Virtually from the time he chose himself to be Mr. Bush’s running mate in 2000, Dick Cheney has spearheaded an extraordinary expansion of the powers of the presidency – from writing energy policy behind closed doors with oil executives to abrogating longstanding treaties and using the 9/11 attacks as a pretext to invade Iraq, scrap the Geneva Conventions and spy on American citizens.
It was a chance Mr. Cheney seems to have been dreaming about for decades. Most Americans looked at wrenching events like the Vietnam War, the Watergate scandal and the Iran-contra debacle and worried that the presidency had become too powerful, secretive and dismissive. Mr. Cheney looked at the same events and fretted that the presidency was not powerful enough, and too vulnerable to inspection and calls for accountability.

The president “needs to have his constitutional powers unimpaired, if you will, in terms of the conduct of national security policy,” Mr. Cheney said this week as he tried to stifle the outcry over a domestic spying program that Mr. Bush authorized after the 9/11 attacks.

Before 9/11, Mr. Cheney was trying to undermine the institutional and legal structure of multilateral foreign policy: he championed the abrogation of the Antiballistic Missile Treaty with Moscow in order to build an antimissile shield that doesn’t work but makes military contractors rich. Early in his tenure, Mr. Cheney, who quit as chief executive of Halliburton to run with Mr. Bush in 2000, gathered his energy industry cronies at secret meetings in Washington to rewrite energy policy to their specifications. Mr. Cheney offered the usual excuses about the need to get candid advice on important matters, and the courts, sadly, bought it. But the task force was not an exercise in diverse views. Mr. Cheney gathered people who agreed with him, and allowed them to write national policy for an industry in which he had recently amassed a fortune.

So those who think Dubya is evil/stupid/incompetent might console themselves with the thought: at least Dick Cheney isn’t president.

Have daughter, will travel left

This must be the oddest story the Guardian‘s political editor, Michael White, ever wrote.

Forget about the conventional wisdom that parents influence the way their children vote. A new paper by two British academics yesterday upturned a longstanding western idea to suggest that it was the other way around. What’s more, daughters make families vote Labour or Lib Dem.

“This paper provides evidence that daughters make people more leftwing.
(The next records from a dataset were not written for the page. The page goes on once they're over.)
(** X11.  [createArtifactFolder] on results that hold the three tests,
    for a task id from 0 to 2^53 - 1: it returns the path of the
    directory of the task, and that directory then holds execution.log,
    metrics.json and result.json with the log lines, the metrics and the
    results as their text, and nothing else, whatever it held before. *)
Theorem createArtifactFolder_replaces `{Process} (taskId : Z)
    (results metrics : json) (logs : list string) (d : Disk) :
  0 <= taskId <= Wrapper.MAX_SAFE_INTEGER ->
  metrics_of results = Some metrics ->
  exists d' : Disk,
    createArtifactFolder taskId results logs d
    = (d', Some (artifact_path taskId)) /\
    (forall name : string,
        stat d' (artifact_path taskId) name =
          if decide (name = "result.json") then
            Some (File (toUtf8Bytes (stringify results None 2)))
          else if decide (name = "metrics.json") then
            Some (File (toUtf8Bytes (stringify metrics None 2)))
          else if decide (name = "execution.log") then
            Some (File (toUtf8Bytes (String.concat newline logs +:+ newline)))
          else None).
Proof.
  intros _ Hm. eexists. split; [by apply createArtifactFolder_ok|].
  intros name. unfold stat. rewrite lookup_insert_eq. simpl.
  unfold artifact_folder. rewrite !lookup_insert.
  repeat case_decide; try done; by subst.
Qed.

Lemma createArtifactFolder_replaces_witness :
  exists d' : Disk,
    @createArtifactFolder sample_process 0 sample_results ["run"]
      stale_disk
    = (d', Some (@artifact_path sample_process 0)) /\
    stat d' (@artifact_path sample_process 0) "stale.txt" = None.
Proof.
  destruct (metrics_of sample_results) as [metrics|] eqn:Hm;
    [|by vm_compute in Hm].
  assert (Hid : 0 <= 0 <= Wrapper.MAX_SAFE_INTEGER) by (split; discriminate).
  destruct (@createArtifactFolder_replaces sample_process 0 sample_results
              metrics ["run"] stale_disk Hid Hm) as (d' & Hrun & Hstat).
  exists d'. split; [exact Hrun|]. by rewrite Hstat.
Defined.

(** X12.  [createArtifactFolder] returns exactly when the results hold
    the tests [cpu], [memory] and [disk] (its [tests] property has these
    three as properties, none of them null).  On other results it
    throws, and by then (for a task id from 0 to 2^53 - 1) the
    directory of the task holds execution.log alone. *)
Theorem createArtifactFolder_partial `{Process} (taskId : Z)
    (results : json) (logs : list string) (d : Disk) :
  ((exists d' p, createArtifactFolder taskId results logs d = (d', Some p))
   <->
   exists tests cpu memory disk : json,
     property (Some results) "tests" = Some (Some tests) /\
     property (Some tests) "cpu" = Some (Some cpu) /\
     property (Some tests) "memory" = Some (Some memory) /\
     property (Some tests) "disk" = Some (Some disk) /\
     cpu <> JNull /\ memory <> JNull /\ disk <> JNull) /\
  (forall d',
     0 <= taskId <= Wrapper.MAX_SAFE_INTEGER ->
     createArtifactFolder taskId results logs d = (d', None) ->
     forall name : string,
       stat d' (artifact_path taskId) name =
         if decide (name = "execution.log") then
           Some (File (toUtf8Bytes (String.concat newline logs +:+ newline)))
         else None).
Proof.
  split.
  - rewrite <- metrics_of_Some. split.
    + intros (d' & p & Hrun). by eapply createArtifactFolder_Some.
    + intros [metrics Hm]. rewrite (createArtifactFolder_ok _ _ _ _ _ Hm).
      eauto.
  - intros d' _. destruct (metrics_of results) as [metrics|] eqn:Hm.
    + by rewrite (createArtifactFolder_ok _ _ _ _ _ Hm).
    + rewrite (createArtifactFolder_throws _ _ _ _ Hm). intros [= <-] name.
      unfold stat. rewrite lookup_insert_eq. simpl.
      case_decide as Hn.
      * subst name. by rewrite lookup_singleton_eq.
      * by rewrite lookup_singleton_ne.
Qed.

Lemma createArtifactFolder_partial_witness :
  exists d',
    @createArtifactFolder sample_process 0 (JObj [("tests", JObj [])]) ["run"]
      stale_disk = (d', None) /\
    stat d' (@artifact_path sample_process 0) "execution.log"
    = Some (File (toUtf8Bytes ("run" +:+ newline))) /\
    stat d' (@artifact_path sample_process 0) "stale.txt" = None.
Proof.
  pose proof (@createArtifactFolder_throws sample_process 0
                (JObj [("tests", JObj [])]) ["run"] stale_disk eq_refl)
    as Hrun.
  assert (Hid : 0 <= 0 <= Wrapper.MAX_SAFE_INTEGER) by (split; discriminate).
  pose proof (proj2 (@createArtifactFolder_partial sample_process 0
                       (JObj [("tests", JObj [])]) ["run"] stale_disk)
                _ Hid Hrun) as Hstat.
  eexists. split; [exact Hrun|].
  split; [exact (Hstat "execution.log")|exact (Hstat "stale.txt")].
Defined.

End FolderProperties.

Section ExecuteFacts.
Import Ethers JSON FS Hash Artifacts Route.

Lemma to_bytes32_digest (bs : list byte) :
  length bs = 32%nat -> to_bytes32 (hexlify bs) = Some bs.
Proof.
  intros Hlen. unfold to_bytes32, hexlify. rewrite getBytes_hexlify. simpl.
  by rewrite decide_True.
Qed.

(** [processArtifacts] on results that hold the three tests. *)
Lemma processArtifacts_ok `{Keccak} `{Readdir} `{!ReaddirSpec} `{Greenfield}
    `{Process} (taskId : Z) (results metrics : json) (logs : list string)
    (createdAt : string) (d : Disk) :
  metrics_of results = Some metrics ->
  processArtifacts taskId results logs createdAt d
  = (<[artifact_path taskId :=
         <["receipt.json" :=
             File (toUtf8Bytes
                     (stringify
                        (JObj
                           [ ("taskId", JNum (Int taskId));
                             ("artifactHash",
                               JStr (hexlify
                                       (artifact_digest
                                          (artifact_folder results metrics
                                             logs))));
                             ("resultHash",
                               JStr (hexlify
                                       (keccak256_bytes
                                          (toUtf8Bytes
                                             (stringify results None 2)))));
                             ("artifactUrl", JStr (greenfield_url taskId));
                             ("createdAt", JStr createdAt);
                             ("operator", JStr "infraproof-backend") ])
                        None 2))]>
           (artifact_folder results metrics logs)]>
       (delete (artifact_path taskId) d),
     Some (mkProcessed (artifact_path taskId) (greenfield_url taskId)
             (hexlify (artifact_digest (artifact_folder results metrics logs)))
             (hexlify (keccak256_bytes
                         (toUtf8Bytes (stringify results None 2)))))).
Proof.
  intros Hm. unfold processArtifacts, bind at 1.
  rewrite (createArtifactFolder_ok _ _ _ _ _ Hm).
  unfold bind at 1, reading at 1. rewrite uploadToGreenfield_url.
  unfold bind at 1, reading at 1.
  rewrite (hashArtifactFolder_digest _ _ (artifact_folder results metrics logs))
    by (by rewrite lookup_insert_eq).
  unfold bind at 1, reading at 1, readFile, stat.
  rewrite lookup_insert_eq. simpl.
  unfold artifact_folder at 1. rewrite lookup_insert_eq.
  unfold bind at 1, reading at 1. rewrite keccak256_Bytes.
  unfold bind, createReceipt, writing.
  rewrite (writeFile_fresh _ _ _ (artifact_folder results metrics logs))
    by (by rewrite ?lookup_insert_eq).
  unfold ret. by rewrite insert_insert_eq.
Qed.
Having sons, by contrast, makes them more rightwing … the paper ends with a conjecture: leftwing individuals are people who comes from families into which, over recent past generations, many females have been born.”

It’s not like Vietnam…

Fred Halliday, writing in OpenDemocracy.net on the US predicament.
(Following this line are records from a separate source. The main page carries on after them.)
Lemma path_join_ends (a b : pystr) : exists x, Py.path_join a b = x ++ b.
Proof.
  unfold Py.path_join. destruct (Py.startswith [Py.slash] b); [now exists []|].
  destruct (negb (Py.truthy a) || Py.endswith [Py.slash] a); [now exists a|].
  exists (a ++ [Py.slash]). now rewrite <- app_assoc.
Qed.

(** X4: Step 1 keeps the files whose name ends in [.org], in the order of
    the walk and with their text; the path of each ends with the name of the
    file, and so in [.org]. *)
Theorem collect_keeps_org_files (walk : list file_entry) :
  forallb (fun f => Py.endswith (u ".org") (fst f)) (collect walk) = true
  /\ map snd (collect walk) = map fe_text (filter org_name walk)
  /\ length (collect walk) <= length walk.
Proof.
  unfold collect. fold org_name. split; [|split].
  - rewrite forallb_forall. intros f Hf. apply in_map_iff in Hf.
    destruct Hf as (e & <- & He). apply filter_In in He. destruct He as [_ He].
    cbn [fst]. destruct (path_join_ends (fe_root e) (fe_name e)) as [x ->].
    now apply endswith_app_r.
  - rewrite map_map. reflexivity.
  - rewrite length_map. apply filter_length_le.
Qed.

Lemma collect_none (walk : list file_entry) :
  forallb (fun e => negb (org_name e)) walk = true -> collect walk = [].
Proof.
  intros H. unfold collect. fold org_name.
  induction walk as [|e walk IH]; [reflexivity|]. cbn [forallb] in H. cbn [filter].
  apply andb_prop in H. destruct H as [He H].
  destruct (org_name e); [discriminate | now apply IH].
Qed.

(** X14: A tree without a file whose name ends in [.org]: the run succeeds,
    reads no clock, and writes the index file alone, with no row. *)
Theorem empty_vault_writes_empty_index (NFD : pystr -> pystr) (args : Args)
    (world : World) (walk : list file_entry) (st : state) :
  forallb (fun e => negb (org_name e)) walk = true ->
  main NFD args world walk st
  = (inr tt,
     {| stdout := stdout st ++ banner args ++ farewell args 0;
        ticks := ticks st;
        written := written st
          ++ [(Py.path_join (output_folder args) (u "_title2id.csv"), Rows [])] |}).
Proof.
  intros H. rewrite main_spec, (collect_none walk H). cbn.
  destruct (creationdate args); now rewrite Nat.add_0_r.
Qed.

(** ** Image references *)

Lemma lit_inv (k : conts) (s a : pystr) (pv : option char) (n : nat)
    (g : list (nat * pystr)) (m : rmatch) :
  lit s k pv a n g = Some m ->
  exists r, a = s ++ r /\ k (Cursor (lastc pv s) r (n + length s) g) = Some m.
Proof.
  intros H. pose proof (lit_some _ _ _ _ _ _ _ H) as P.
  destruct (startswith_split _ _ P) as [r ->]. rewrite lit_app in H. now exists r.
Qed.

(** Inside a name without a closing bracket no extension followed by two
    closing brackets is to be found before the last dot. *)
Lemma no_early_extension (x w tail : pystr) :
  image_ext x = true -> forallb not_rbracket w = true ->
  Py.startswith (x ++ u "]]") (w ++ Py.dot :: tail) = false.
Proof.
  intros Hx Hw. unfold image_ext in Hx.
  assert (R : forall d, not_rbracket d = true -> Py.eqc 93%N d = false).
  { intros d H. unfold not_rbracket in H. apply negb_true_iff in H.
    unfold Py.eqc in *. now rewrite N.eqb_sym. }
  assert (E : exists p, x ++ u "]]" = p /\ In p [u "png]]"; u "jpg]]"; u "jpeg]]"; u "gif]]"]).
  { repeat (apply orb_prop in Hx; destruct Hx as [Hx|Hx]);
      apply eqs_eq in Hx; subst x; eexists; (split; [reflexivity|]); cbn; tauto. }
  destruct E as (p & -> & Hp). clear Hx.
  assert (K : forall w' : pystr, Py.startswith p (w' ++ Py.dot :: tail) = false
              \/ exists c, In c w' /\ Py.eqc 93%N c = true).
  { cbn [In] in Hp. destruct Hp as [<-|[<-|[<-|[<-|[]]]]]; intros w'; literals;
      do 6 (try (destruct w' as [|? w']));
      cbn [app]; rewrite ?startswith_cons;
      repeat match goal with
             | |- context [Py.eqc ?a Py.dot] => change (Py.eqc a Py.dot) with false
             end;
      first [ left; cbn [andb]; rewrite ?andb_false_r; reflexivity
            | match goal with
              | |- context [Py.eqc 93%N ?c] =>
                  destruct (Py.eqc 93%N c) eqn:Ec;
                  [ right; exists c; split; [cbn; tauto | exact Ec]
                  | left; cbn [andb]; rewrite ?andb_false_r; reflexivity ]
              end ]. }
  destruct (K w) as [F|(c & Hc & Ec)]; [exact F|].
  rewrite forallb_forall in Hw. apply Hw in Hc. apply R in Hc. congruence.
Qed.
Lemma lit_lit_none (x y : pystr) (k : conts) (G : cursor -> list (nat * pystr))
    (pv : option char) (r : pystr) (n : nat) (g : list (nat * pystr)) :
  Py.startswith (x ++ y) r = false ->
  lit x (fun c' => lit y k (prev c') (ahead c') (pos c') (G c')) pv r n g = None.
Proof.
  intros H.
  destruct (lit x _ pv r n g) as [m|] eqn:E; [|reflexivity].
  apply lit_inv in E. destruct E as (r1 & -> & E). cbn [prev ahead pos groups] in E.
  apply lit_some in E. destruct (startswith_split _ _ E) as [r2 ->].
  now rewrite app_assoc, startswith_app in H.
Qed.

Lemma firstn_name (n : nat) (c0 : char) (name e rest : pystr) :
  n = S (length name + 1 + length e) ->
  firstn n (c0 :: name ++ Py.dot :: e ++ rest) = c0 :: name ++ Py.dot :: e.
Proof.
  intros ->.
  replace (c0 :: name ++ Py.dot :: e ++ rest) with ((c0 :: name ++ Py.dot :: e) ++ rest)
    by (cbn [app]; now rewrite <- app_assoc).
  apply firstn_prefix. cbn [length]. rewrite length_app. cbn [length]. lia.
Qed.

Ltac image_done e :=
  unfold accept; cbn [prev ahead pos groups first_of];
  apply f_equal; apply f_equal2;
  [ literals; cbn [length]; lia
  | apply f_equal2; [|reflexivity]; apply f_equal;
    match goal with
    | |- firstn _ (?c0 :: ?name ++ _) = _ =>
        apply (firstn_name _ c0 name e (u "]]" ++ _))
    end; literals; cbn [length]; lia ].

Lemma match_image (name e post : pystr) (pv : option char) :
  name <> [] -> forallb any_but_newline name = true -> forallb not_rbracket name = true ->
  image_ext e = true ->
  match_at image_re pv (u "[[file:" ++ name ++ Py.dot :: e ++ u "]]" ++ post)
  = Some (Match (7 + length name + 1 + length e + 2) [(1, name ++ Py.dot :: e)]).
Proof.
  intros Hn Hl Hb He. destruct name as [|c0 name]; [congruence|]. clear Hn.
  cbn [forallb] in Hl, Hb. apply andb_prop in Hl, Hb. destruct Hl as [Hc Hl], Hb as [_ Hb].
  unfold match_at, image_re, Plus. cbn [run prev ahead pos groups]. rewrite lit_app.
  cbn [prev ahead pos groups app]. rewrite Hc.
  rewrite star_lazy_skip; [ | exact Hl | ].
  - apply star_lazy_stop. cbn [prev ahead pos groups].
    change (Py.dot :: e ++ u "]]" ++ post) with (u "." ++ e ++ u "]]" ++ post).
    rewrite lit_app. cbn [prev ahead pos groups].
    unfold image_ext in He.
    repeat (apply orb_prop in He; destruct He as [He|He]); apply eqs_eq in He; subst e.
    + rewrite lit_app. cbn [prev ahead pos groups first_of]. rewrite lit_app.
      image_done (u "png").
    + rewrite (lit_fail _ (u "png")) by reflexivity. cbn [first_of].
      rewrite lit_app. cbn [prev ahead pos groups first_of]. rewrite lit_app.
      image_done (u "jpg").
    + rewrite (lit_fail _ (u "png")) by reflexivity. cbn [first_of].
      rewrite (lit_lit_none (u "jpg") (u "]]")) by reflexivity. cbn [first_of].
      rewrite lit_app. cbn [prev ahead pos groups first_of]. rewrite lit_app.
      image_done (u "jpeg").
    + rewrite (lit_fail _ (u "png")) by reflexivity. cbn [first_of].
      rewrite (lit_fail _ (u "jpg")) by reflexivity. cbn [first_of].
      rewrite (lit_fail _ (u "jpeg")) by reflexivity. cbn [first_of].
      rewrite lit_app. cbn [prev ahead pos groups first_of]. rewrite lit_app.
      image_done (u "gif").
  - intros w1 c w2 E. cbn [prev ahead pos groups].
    assert (Hw2 : forallb not_rbracket w2 = true).
    { rewrite E, forallb_app in Hb. apply andb_prop in Hb. destruct Hb as [_ Hb].
      cbn [forallb] in Hb. apply andb_prop in Hb. tauto. }
    destruct (Py.startswith (u ".") (c :: w2 ++ Py.dot :: e ++ u "]]" ++ post)) eqn:D;
      [|now apply lit_fail].
    destruct (startswith_split _ _ D) as [r Er]. injection Er as -> <-.
    change (46%N :: w2 ++ Py.dot :: e ++ u "]]" ++ post)
      with (u "." ++ w2 ++ Py.dot :: e ++ u "]]" ++ post).
    rewrite lit_app. cbn [prev ahead pos groups].
    rewrite !lit_lit_none;
      [reflexivity | | | | ]; apply no_early_extension; try reflexivity; exact Hw2.
Qed.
Many analogies are being made with Vietnam, but it is perhaps the analogy with the Soviet war in Afghanistan which is most telling. When the Soviets sent the Red army into Kabul in 1979 they sought to limit the political and economic costs by restricting numbers to around 120,000 i.e. to that necessary to garrison the major towns: hence the official term “limited contingent” for their troops in that country over the following ten years.
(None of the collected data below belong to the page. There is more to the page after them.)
(** C10. On a well-formed tree, for every index of a leaf and every value
    the hash function accepts, [update] returns, and so does [delete],
    which is [update] with the first zero; the tree they return has the
    new value at the index, every level as long as before, and the old
    node everywhere but on the path from the index to the root. *)
Theorem update_touches_the_path_only
    (t : IMT.IncrementalMerkleTree) (leaves : list Node) (i : Z) (v : Node) :
  wf t -> IMT._nodes t !! 0%nat = Some leaves ->
  0 <= i < Z.of_nat (length leaves) -> dom v ->
  exists t_upd t_del,
    IMT.tree_update hash t i v = Ok t_upd /\
    IMT.tree_delete hash t i = Ok t_del /\
    IMT.tree_delete hash t i = IMT.tree_update hash t i (array_get (IMT._zeroes t) 0) /\
    IMT._nodes t_upd !! 0%nat = Some (<[Z.to_nat i := v]> leaves) /\
    IMT._nodes t_del !! 0%nat = Some (<[Z.to_nat i := array_get (IMT._zeroes t) 0]> leaves) /\
    same_off_path (Z.to_nat i) t t_upd /\
    same_off_path (Z.to_nat i) t t_del.
Proof.
  intros Hwf Hleaves Hi Hv.
  destruct (tree_update_same_off_path t leaves i v Hwf Hleaves Hi Hv)
    as (t1 & Hrun1 & _ & Hl1 & Hsame1).
  assert (dom (array_get (IMT._zeroes t) 0)) as Hz.
  { apply array_get_Forall; [|exact (wf_zeroes_dom t Hwf)].
    rewrite (wf_zeroes_len t Hwf). pose proof (wf_depth t Hwf). lia. }
  destruct (tree_update_same_off_path t leaves i _ Hwf Hleaves Hi Hz)
    as (t2 & Hrun2 & _ & Hl2 & Hsame2).
  exists t1, t2. split_and!; done.
Qed.

Lemma splice_window s p node :
  splice_insert [s] p node = if p <=? 0 then [node; s] else [s; node].
Proof.
  unfold splice_insert. cbn [length]. change (Z.of_nat 1) with 1.
  destruct (Z.leb_spec p 0) as [Hle|Hgt].
  - destruct (Z.ltb_spec p 0) as [Hneg|Hpos].
    + rewrite Z.max_r by lia. reflexivity.
    + rewrite Z.min_l by lia. assert (p = 0) as -> by lia. reflexivity.
  - destruct (Z.ltb_spec p 0) as [Hneg|Hpos]; [lia|].
    rewrite Z.min_r by lia. reflexivity.
Qed.

Lemma verifyProof_loop_fold siblings : forall i pathIndices node,
  IMT.verifyProof_loop hash (map (fun s => [s]) siblings) i pathIndices node
  = fold_proof hash node (drop i pathIndices) siblings.
Proof.
  induction siblings as [|s rest IH]; intros i pis node; [reflexivity|].
  cbn [map IMT.verifyProof_loop fold_proof]. rewrite splice_window.
  assert (IMT.path_index pis i = match drop i pis with p :: _ => p | [] => 0 end) as ->.
  { unfold IMT.path_index. destruct (pis !! i) as [p|] eqn:Hp.
    - rewrite (drop_S _ _ _ Hp). reflexivity.
    - rewrite drop_ge; [reflexivity|]. by apply lookup_ge_None. }
  assert (tail (drop i pis) = drop (S i) pis) as ->.
  { destruct (pis !! i) as [p|] eqn:Hp.
    - rewrite (drop_S _ _ _ Hp). reflexivity.
    - apply lookup_ge_None in Hp. rewrite !drop_ge by lia. reflexivity. }
  destruct (hash _) as [e|parent]; [reflexivity|]. rewrite !bind_Ok. apply IH.
Qed.

Lemma fold_proof_returns siblings : forall pathIndices node,
  dom node -> Forall dom siblings ->
  exists r, fold_proof hash node pathIndices siblings = Ok r /\ dom r.
Proof.
  induction siblings as [|s rest IH]; intros pis node Hnode Hall.
  - exists node. by split.
  - cbn [fold_proof]. pose proof (Forall_inv Hall) as Hs.
    assert (exists h, hash (if match pis with p :: _ => p | [] => 0 end <=? 0
                            then [node; s] else [s; node]) = Ok h /\ dom h)
      as (h & -> & Hh).
    { destruct (_ <=? 0); by apply hash_dom. }
    rewrite bind_Ok. apply IH; [exact Hh|exact (Forall_inv_tail Hall)].
Qed.

(** C6, as the code has it.  [verifyProof] throws the [TypeError] of
    [checkParameter] when the proof, its root, its leaf, its siblings or
    its path indices are missing, in this order, and it throws what the
    hash function throws.  On a proof that has them, with one sibling in
    each window, it is the fold of the proof from the leaf upward followed
    by the comparison with the root: it returns a boolean whenever the
    fold returns, and the fold returns on a leaf and siblings that the hash
    function accepts. *)
Theorem verifyProof_returns_a_boolean
    (root leaf : Node) (pathIndices : list Z) (siblings : list Node) :
  IMT.verifyProof hash None = throw (TypeError "Parameter 'proof' is not defined") /\
  (forall windows indices,
     IMT.verifyProof hash
       (Some {| IMT.proof_root := Undefined; IMT.proof_leaf := leaf;
                IMT.proof_siblings := windows; IMT.proof_pathIndices := indices |})
     = throw (TypeError "Parameter 'proof.root' is not defined")) /\
  (root <> Undefined ->
   forall windows indices,
     IMT.verifyProof hash
       (Some {| IMT.proof_root := root; IMT.proof_leaf := Undefined;
                IMT.proof_siblings := windows; IMT.proof_pathIndices := indices |})
     = throw (TypeError "Parameter 'proof.leaf' is not defined")) /\
  (root <> Undefined -> leaf <> Undefined ->
   forall indices,
     IMT.verifyProof hash
       (Some {| IMT.proof_root := root; IMT.proof_leaf := leaf;
                IMT.proof_siblings := None; IMT.proof_pathIndices := indices |})
     = throw (TypeError "Parameter 'proof.siblings' is not defined")) /\
  (root <> Undefined -> leaf <> Undefined ->
   forall windows,
     IMT.verifyProof hash
       (Some {| IMT.proof_root := root; IMT.proof_leaf := leaf;
                IMT.proof_siblings := Some windows; IMT.proof_pathIndices := None |})
     = throw (TypeError "Parameter 'proof.pathElements' is not defined")) /\
  (root <> Undefined -> leaf <> Undefined ->
   IMT.verifyProof hash
     (Some {| IMT.proof_root := root; IMT.proof_leaf := leaf;
              IMT.proof_siblings := Some (map (fun sibling => [sibling]) siblings);
              IMT.proof_pathIndices := Some pathIndices |})
   = bind (fold_proof hash leaf pathIndices siblings)
          (fun node => Ok (strict_eq root node))) /\
  (root <> Undefined -> dom leaf -> Forall dom siblings ->
   exists node,
     fold_proof hash leaf pathIndices siblings = Ok node /\
     IMT.verifyProof hash
       (Some {| IMT.proof_root := root; IMT.proof_leaf := leaf;
                IMT.proof_siblings := Some (map (fun sibling => [sibling]) siblings);
                IMT.proof_pathIndices := Some pathIndices |})
     = Ok (strict_eq root node)).
Proof.
  assert (root <> Undefined -> leaf <> Undefined ->
          IMT.verifyProof hash
            (Some {| IMT.proof_root := root; IMT.proof_leaf := leaf;
                     IMT.proof_siblings := Some (map (fun sibling => [sibling]) siblings);
                     IMT.proof_pathIndices := Some pathIndices |})
          = bind (fold_proof hash leaf pathIndices siblings)
                 (fun node => Ok (strict_eq root node))) as Hfold.
  { intros Hroot Hleaf. unfold IMT.verifyProof, IMT.checkObject.
    rewrite bind_Ok. cbn [IMT.proof_root IMT.proof_leaf IMT.proof_siblings IMT.proof_pathIndices].
    rewrite (checkParameter_scalar root _ Hroot), bind_Ok.
    rewrite (checkParameter_scalar leaf _ Hleaf), !bind_Ok.
    rewrite verifyProof_loop_fold. reflexivity. }
  split; [reflexivity|]. split; [reflexivity|]. split.
  { intros Hroot windows indices. unfold IMT.verifyProof, IMT.checkObject.
    rewrite bind_Ok. cbn [IMT.proof_root IMT.proof_leaf].
    rewrite (checkParameter_scalar root _ Hroot), bind_Ok. reflexivity. }
  split.
  { intros Hroot Hleaf indices. unfold IMT.verifyProof, IMT.checkObject.
    rewrite bind_Ok. cbn [IMT.proof_root IMT.proof_leaf IMT.proof_siblings].
    rewrite (checkParameter_scalar root _ Hroot), bind_Ok.
    rewrite (checkParameter_scalar leaf _ Hleaf), bind_Ok. reflexivity. }
  split.
  { intros Hroot Hleaf windows. unfold IMT.verifyProof, IMT.checkObject.
    rewrite bind_Ok.
    cbn [IMT.proof_root IMT.proof_leaf IMT.proof_siblings IMT.proof_pathIndices].
    rewrite (checkParameter_scalar root _ Hroot), bind_Ok.
    rewrite (checkParameter_scalar leaf _ Hleaf), !bind_Ok. reflexivity. }
  split; [exact Hfold|].
  intros Hroot Hleaf Hsiblings.
  destruct (fold_proof_returns siblings pathIndices leaf Hleaf Hsiblings) as (node & Hnode & _).
  exists node. split; [exact Hnode|].
  rewrite (Hfold Hroot (dom_defined leaf Hleaf)), Hnode, bind_Ok. reflexivity.
Qed.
The US in Iraq has faced a similar problem, in that it has not been able to commit the full level of forces it could and which was necessary effectively to control the country. Those limits have now had their own consequences – in a US force increasingly restricted and vulnerable, without adequate local counterparts, and with almost no significant intelligence on enemy plans and dispositions.

The reply of the Iraqi guerrillas to Bush’s Annapolis speech on 30 November was incontestable: with a lightly-armed unit, and recorded by video cameras, they took control of an important Sunni town, Ramadi, and held it for several hours; a few days later, and also observed by video, they attacked a US patrol and killed ten of its members. Bush, Cheney and the US army have by now realised they are in an unwinnable situation: how long it takes them to act on this remains to be seen.